I investigate how plantation museums in Virginia that focus on the colonial or early republic periods represent the lives of enslaved people, or how they fail to do so, and why. Through museum visits I examine critically how plantation museums deal with the complexities of slavery, the lives of enslaved people, and what role this plays in the overall interpretation of the museum.

Lives Bound Together

Author : Jessie MacLeod
Publisher :
Page : pages
File Size : 30,13 MB
Release : 2016-09-15
Category :
ISBN : 9780931917097

GET BOOK

At the time of George Washington's death in 1799, more than 300 enslaved men, women, and children lived on his Mount Vernon plantation.
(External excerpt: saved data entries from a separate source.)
Lemma scan_num_len l n r : scan_num l = Some (n, r) -> (length r < length l)%nat.
Proof.
  unfold scan_num. intros H.
  assert (Hs : exists sg l0, (length l0 <= length l)%nat /\ ('(i, l1) ← scan_int l0; '(f, l2) ← scan_frac l1; '(e, l3) ← scan_exp l2; Some (sg ++ i ++ f ++ e, l3)) = Some (n, r)).
  { destruct l as [|c l']; [by exists [], []|]. destruct (c =? 45); [exists [45], l'|exists [], (c :: l')]; cbn; (split; [lia|done]). }
  destruct Hs as (sg & l0 & Hl & (i & l1 & Hi & (f & l2 & Hf & (e & l3 & He & [= <- <-])%bind_Some_pair)%bind_Some_pair)%bind_Some_pair).
  assert ((length l1 < length l0)%nat).
  { unfold scan_int in Hi. destruct l0 as [|c l0]; [done|]. destruct (c =? 48); [injection Hi as <- <-; cbn; lia|by eapply some_digits_len]. }
  assert ((length l2 <= length l1)%nat).
  { unfold scan_frac in Hf. destruct l1 as [|c l1]; [by injection Hf as <- <-|]. destruct (c =? 46); [|by injection Hf as <- <-].
    apply bind_Some_pair in Hf as (d & r' & Hd%some_digits_len & [= <- <-]). cbn. lia. }
  assert ((length l3 <= length l2)%nat).
  { unfold scan_exp in He. destruct l2 as [|c l2]; [by injection He as <- <-|]. destruct (_ || _); [|by injection He as <- <-].
    destruct (match l2 with [] => _ | _ => _ end) as [sg' l2'] eqn:El.
    apply bind_Some_pair in He as (d & r' & Hd%some_digits_len & [= <- <-]).
    assert ((length l2' <= length l2)%nat) by (destruct l2 as [|s0 l2]; [injection El as <- <-; lia|destruct (_ || _); injection El as <- <-; cbn; lia]).
    cbn. lia. }
  lia.
Qed.

Section Fuel.

(** What the three parsers give with [f] units of fuel does not depend on [f] once it
    covers the text; a value uses up some of the text. *)
Definition enough (f : nat) : Prop :=
  (forall g d l, (2 * length l + 1 <= f)%nat -> (2 * length l + 1 <= g)%nat -> parse_value f d l = parse_value g d l) /\
  (forall g d l, (2 * length l + 2 <= f)%nat -> (2 * length l + 2 <= g)%nat -> parse_members f d l = parse_members g d l) /\
  (forall g d l, (2 * length l + 2 <= f)%nat -> (2 * length l + 2 <= g)%nat -> parse_elems f d l = parse_elems g d l).

Definition shorter (f : nat) : Prop :=
  (forall d l v r, parse_value f d l = Some (v, r) -> (length r < length l)%nat) /\
  (forall d l v r, parse_members f d l = Some (v, r) -> (length r < length l)%nat) /\
  (forall d l v r, parse_elems f d l = Some (v, r) -> (length r < length l)%nat).

Lemma value_shorter f d l v r : shorter f -> parse_value (S f) d l = Some (v, r) -> (length r < length l)%nat.
Proof.
  intros (Hv & Hm & He). cbn [parse_value]. pose proof (skip_ws_len l) as Hl. destruct (skip_ws l) as [|c l1]; [done|]. cbn in Hl.
  destruct (c =? 34); [intros (s & r' & H%parse_str_len & [= <- <-])%bind_Some_pair; lia|].
  destruct (c =? 123).
  { destruct (_ <? _); [done|]. destruct (after 125 l1) as [r'|] eqn:E; [intros [= <- <-]; apply after_len in E; lia|].
    intros (ms & r' & H%Hm & [= <- <-])%bind_Some_pair. lia. }
  destruct (c =? 91).
  { destruct (_ <? _); [done|]. destruct (after 93 l1) as [r'|] eqn:E; [intros [= <- <-]; apply after_len in E; lia|].
    intros (ms & r' & H%He & [= <- <-])%bind_Some_pair. lia. }
  destruct (c =? 116); [intros (r' & H%strip_prefix_len & [= <- <-])%bind_Some; cbn in H; lia|].
  destruct (c =? 102); [intros (r' & H%strip_prefix_len & [= <- <-])%bind_Some; cbn in H; lia|].
  destruct (c =? 110); [intros (r' & H%strip_prefix_len & [= <- <-])%bind_Some; cbn in H; lia|].
  intros (s & r' & H%scan_num_len & [= <- <-])%bind_Some_pair. cbn in H. lia.
Qed.

Lemma members_shorter f d l v r : shorter f -> parse_members (S f) d l = Some (v, r) -> (length r < length l)%nat.
Proof.
  intros (Hv & Hm & He). cbn [parse_members]. intros (l1 & H1%after_len & H)%bind_Some.
  apply bind_Some_pair in H as (k & l2 & H2%parse_str_len & H). apply bind_Some in H as (l3 & H3%after_len & H).
  apply bind_Some_pair in H as (v' & l4 & H4%Hv & H). destruct (after 44 l4) as [l5|] eqn:E5.
  - apply after_len in E5. apply bind_Some_pair in H as (ms & r' & H6%Hm & [= <- <-]). lia.
  - apply bind_Some in H as (r' & H6%after_len & [= <- <-]). lia.
Qed.

Lemma elems_shorter f d l v r : shorter f -> parse_elems (S f) d l = Some (v, r) -> (length r < length l)%nat.
Proof.
  intros (Hv & Hm & He). cbn [parse_elems]. intros (v' & l1 & H1%Hv & H)%bind_Some_pair. destruct (after 44 l1) as [l2|] eqn:E2.
  - apply after_len in E2. apply bind_Some_pair in H as (vs & r' & H6%He & [= <- <-]). lia.
  - apply bind_Some in H as (r' & H6%after_len & [= <- <-]). lia.
Qed.

Lemma all_shorter f : shorter f.
Proof.
  induction f as [|f IH]; [done|]. split_and!; intros; [by eapply value_shorter|by eapply members_shorter|by eapply elems_shorter].
Qed.

Lemma value_enough f g d l : enough f -> (2 * length l <= f)%nat -> (2 * length l <= g)%nat ->
  parse_value (S f) d l = parse_value (S g) d l.
Proof.
  intros (_ & Hm & He) Hf Hg. cbn [parse_value]. pose proof (skip_ws_len l) as Hl. destruct (skip_ws l) as [|c l1]; [done|]. cbn in Hl.
  destruct (c =? 34); [done|]. destruct (c =? 123); [destruct (_ <? _); [done|]; destruct (after 125 l1); [done|]; by rewrite (Hm g) by lia|].
  destruct (c =? 91); [|done]. destruct (_ <? _); [done|]; destruct (after 93 l1); [done|]; by rewrite (He g) by lia.
Qed.

Lemma members_enough f g d l : enough f -> (2 * length l + 1 <= f)%nat -> (2 * length l + 1 <= g)%nat ->
  parse_members (S f) d l = parse_members (S g) d l.
Proof.
  intros (Hv & Hm & _) Hf Hg. cbn [parse_members]. destruct (after 34 l) as [l1|] eqn:E1; [|done]. apply after_len in E1. cbn [mbind option_bind].
  destruct (parse_str (length l1) l1) as [[k l2]|] eqn:E2; [|done]. apply parse_str_len in E2. cbn.
  destruct (after 58 l2) as [l3|] eqn:E3; [|done]. apply after_len in E3. cbn. rewrite (Hv g) by lia.
  destruct (parse_value g d l3) as [[v l4]|] eqn:E4; [|done]. apply (proj1 (all_shorter g)) in E4. cbn.
  destruct (after 44 l4) as [l5|] eqn:E5; [|done]. apply after_len in E5. by rewrite (Hm g) by lia.
Qed.

Lemma elems_enough f g d l : enough f -> (2 * length l + 1 <= f)%nat -> (2 * length l + 1 <= g)%nat ->
  parse_elems (S f) d l = parse_elems (S g) d l.
Proof.
  intros (Hv & _ & He) Hf Hg. cbn [parse_elems]. rewrite (Hv g) by lia.
  destruct (parse_value g d l) as [[v l1]|] eqn:E1; [|done]. apply (proj1 (all_shorter g)) in E1. cbn.
  destruct (after 44 l1) as [l2|] eqn:E2; [|done]. apply after_len in E2. by rewrite (He g) by lia.
Qed.

Lemma fuel_enough f : enough f.
Proof.
  induction f as [|f IH]; [split_and!; intros; lia|].
  split_and!; intros [|g] d l Hf Hg; try lia; [apply value_enough|apply members_enough|apply elems_enough]; done || lia.
Qed.

(** More fuel than [parse] uses changes nothing. *)
Lemma parse_fuel fuel l : (2 * length l + 2 <= fuel)%nat -> parse_value fuel 0 l = parse_value (2 * length l + 2) 0 l.
Proof. intros H. apply (proj1 (fuel_enough fuel)); lia. Qed.

End Fuel.

(** ** UTF-8 *)

Fixpoint valid_utf8 (fuel : nat) (l : list Z) : bool :=
  match l, fuel with
  | [], _ => true
  | _, O => false
  | _, S fuel => let '(r, n) := decode_rune l in negb ((r =? runeError) && (n =? 1)%nat) && valid_utf8 fuel (drop n l)
  end.
Definition valid (l : list Z) : Prop := valid_utf8 (length l) l = true /\ Forall is_byte l.

Ltac rune_arith := unfold in_range, cont, runeError in *; rewrite ?andb_true_iff, ?orb_true_iff, ?Z.leb_le, ?Z.ltb_lt in *; Z.to_euclidean_division_equations; lia.

(** Settles the tests of [encode_rune] by arithmetic. *)
Ltac rune_tests :=
  repeat match goal with
  | |- context [if ?b then _ else _] =>
      first [ replace b with true by (symmetry; rune_arith)
            | replace b with false by (symmetry; apply not_true_is_false; intros ?; rune_arith) ]; cbn iota
  end.

Lemma encode_2 a b : in_range 194 223 a = true -> cont b = true -> encode_rune ((a mod 32) * 64 + b mod 64) = [a; b].
Proof. intros Ha Hb. unfold encode_rune. cbn zeta. rune_tests. f_equal; [rune_arith|f_equal; rune_arith]. Qed.
(* ===== verification/ConnKey.v ===== *)
(** Connection keys: the keys of src/core/config/keyparser.go as the client reads
    them, what client_config.go and src/app/client/config.go make of them, and how
    src/core/apiserver issues them (cli.go) and hands them out in subscriptions
    (subscription.go, key_store.go).

    Keys travel as base64 of JSON, with the functions of [GoJson].  A struct is
    decoded field by field: the members whose name is the field's, or folds to it
    when no field has the very name, are taken in turn.  Values inside
    transport_config stay JSON; numbers too large for a float64 are not told apart
    there.  [url.Parse] is the operation of the class [UrlParse]; the query of a URL
    is decoded here. *)

From S2P Require Import Prelude GoStr NetIP Auth GoJson.
Import GoJson.

Module ConnKey.

(** ** The key and its JSON *)

Record ConnectionKey := mkKey {
  Version : Z;
  Name : string;
  KeyID : string;
  ExpiresAt : Z;
  Server : string;
  ServerTCP : string;
  ServerWS : string;
  PSK : string;
  ServerPub : string;
  ObfsPreset : string;
  Transport : string;
  ObfsProfile : string;
  EnableASNBypass : bool;
  DropECH : bool;
  TLSFingerprint : string;
  DomainFrontHost : string;
  RussianService : string;
  WhisperaAddr : string;
  WhisperaSNI : string;
  WhisperaQUICAddr : string;
  WhisperaCertPin : string;
  WhisperaIDPub : string;
  WhisperaSelPub : string;
  WhisperaFPRaw : string;
  ChameleonAddr : string;
  GRPCAddr : string;
  GRPCServerName : string;
  GRPCUseTLS : bool;
  YaDiskOAuthToken : string;
  YaDiskSessionID : string;
  TransportConfig : option (gmap string json);
  SubscriptionURL : string
}.

(** The names of the fields in JSON, in the order of the struct. *)
Definition names : list string :=
  ["v"; "name"; "kid"; "exp"; "server"; "server_tcp"; "server_ws"; "psk"; "pub"; "obfs"; "transport"; "obfs_profile";
    "asn_bypass"; "drop_ech"; "tls_fingerprint"; "front_host"; "russian_service"; "whispera_addr"; "whispera_sni";
    "whispera_quic_addr"; "whispera_pin"; "whispera_idpub"; "whispera_selpub"; "tls_fp_raw"; "chameleon_addr"; "grpc_addr";
    "grpc_server_name"; "grpc_use_tls"; "yadisk_oauth_token"; "yadisk_session_id"; "transport_config"; "sub_url"].
Lemma peek_incomplete fuel c b hs c' ph err :
  peek_loop fuel c b hs = Some (c', ph, err) -> incomplete err = true ->
  (b = [] \/ byte_at b 0 = 22) -> raw ph = [] \/ byte_at (raw ph) 0 = 22.
Proof.
  revert c b hs. induction fuel as [|fuel IH]; intros c b hs; [done|]. cbn.
  destruct (ReadFull c 5) as [c1 [hdr|e]] eqn:E1; [|intros [= <- <- <-]; done].
  apply ReadFull_spec in E1 as (_ & Hl & _); [|lia].
  destruct (negb (byte_at hdr 0 =? 22)) eqn:E22; [intros [= <- <- <-]; done|]. bool_to_prop.
  destruct (_ || _) eqn:El; [intros [= <- <- <-]; done|].
  assert (Hb : (b = [] \/ byte_at b 0 = 22) -> forall l, byte_at ((b ++ hdr) ++ l) 0 = 22).
  { intros [->|Hb] l; rewrite <- !app_assoc, ?app_nil_l; [destruct hdr|destruct b]; done. }
  destruct (ReadFull c1 _) as [c2 [body|e]].
  - split_ifs; try (intros [= <- <- <-]; done); try (intros Hp Hi Hb'; eapply IH; [exact Hp|exact Hi|right; auto]).
    destruct (UnmarshalClientHello _); intros [= <- <- <-]; done.
  - intros [= <- <- <-] _ Hb'. right. cbn [raw only_raw]. rewrite <- (app_nil_r (b ++ hdr)). auto.
Qed.

(** ** A hello in any number of records *)

(** A handshake record with the body [chunk]; [v1] and [v2] are its version. *)
Definition record (v1 v2 : Z) (chunk : list Z) : list Z := [22; v1; v2] ++ put16 (len chunk) ++ chunk.
Definition framed (v1 v2 : Z) (chunks : list (list Z)) : list Z := concat (map (record v1 v2) chunks).

(** A handshake message with the type and the length of a ClientHello. *)
Definition client_hello (hs : list Z) : Prop :=
  byte_at hs 0 = 1 /\ len hs = 4 + Z.lor (Z.lor (Z.shiftl (byte_at hs 1) 16) (Z.shiftl (byte_at hs 2) 8)) (byte_at hs 3) /\ 4 <= len hs <= camoMaxHandshake.

Lemma byte_at_app l k i : 0 <= i < len l -> byte_at (l ++ k) i = byte_at l i.
Proof. intros. unfold byte_at. rewrite app_nth1; [done|]. unfold zlen in *. lia. Qed.

Lemma record_length_field n : 0 <= n < 65536 -> Z.lor (Z.shiftl (u8 (Z.shiftr n 8)) 8) (u8 n) = n.
Proof. intros Hn. exact (get16_put16 n [] Hn). Qed.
Lives Bound Together: Slavery at George Washington's Mount Vernon, published to accompany a 2016-2018 exhibition, explores this important example of eighteenth-century slavery through brief biographies of 19 enslaved individuals, 10 essays, and 130 illustrations (including paintings, prints, objects, buildings, landscapes, documents, charts, maps, and conjectural silhouettes that suggest the presence of the enslaved). The text illuminates three key themes: first, the lives, families, and experiences of the enslaved people of Mount Vernon; second, Washington's changing views on slavery, culminating in his pioneering action to free his slaves per the terms of his will; and third, the extent to which his public career and his family's lives were inextricably entwined with the labor of Mount Vernon's enslaved people. The biographies represent a range of experiences, including men and women; natives of Africa and the Virginia Tidewater; field-workers, artisans, and domestic laborers; some who escaped and some who were recaptured and sold as punishment; some who died in slavery and some who became free. Compiled by Mount Vernon Associate Curator Jessie MacLeod, these biographies draw upon documentary references, from Washington's diaries, letters, account books, invoices, farm managers' reports, visitor descriptions, and public records, supplemented by archaeology and oral histories. The essays provide a broader context for understanding the individual life stories, focusing on George Washington's changing attitude toward slavery; the resistance actions of the enslaved; the nineteenth-century history of slavery at Mount Vernon and images created by nineteenth-century artists; the kinds of evidence found in documents, databases, archaeology, and landscapes; and personal reflections by members of families descended from individuals enslaved at Mount Vernon. Harvard law professor and historian Annette Gordon Reed contributes the introduction; an appendix presents a timeline linking key events in the lives of people enslaved at Mount Vernon with George Washington's public and private actions relating to slavery as well as landmark events of national history. Detailed reference notes and suggestions for further readings complete the work.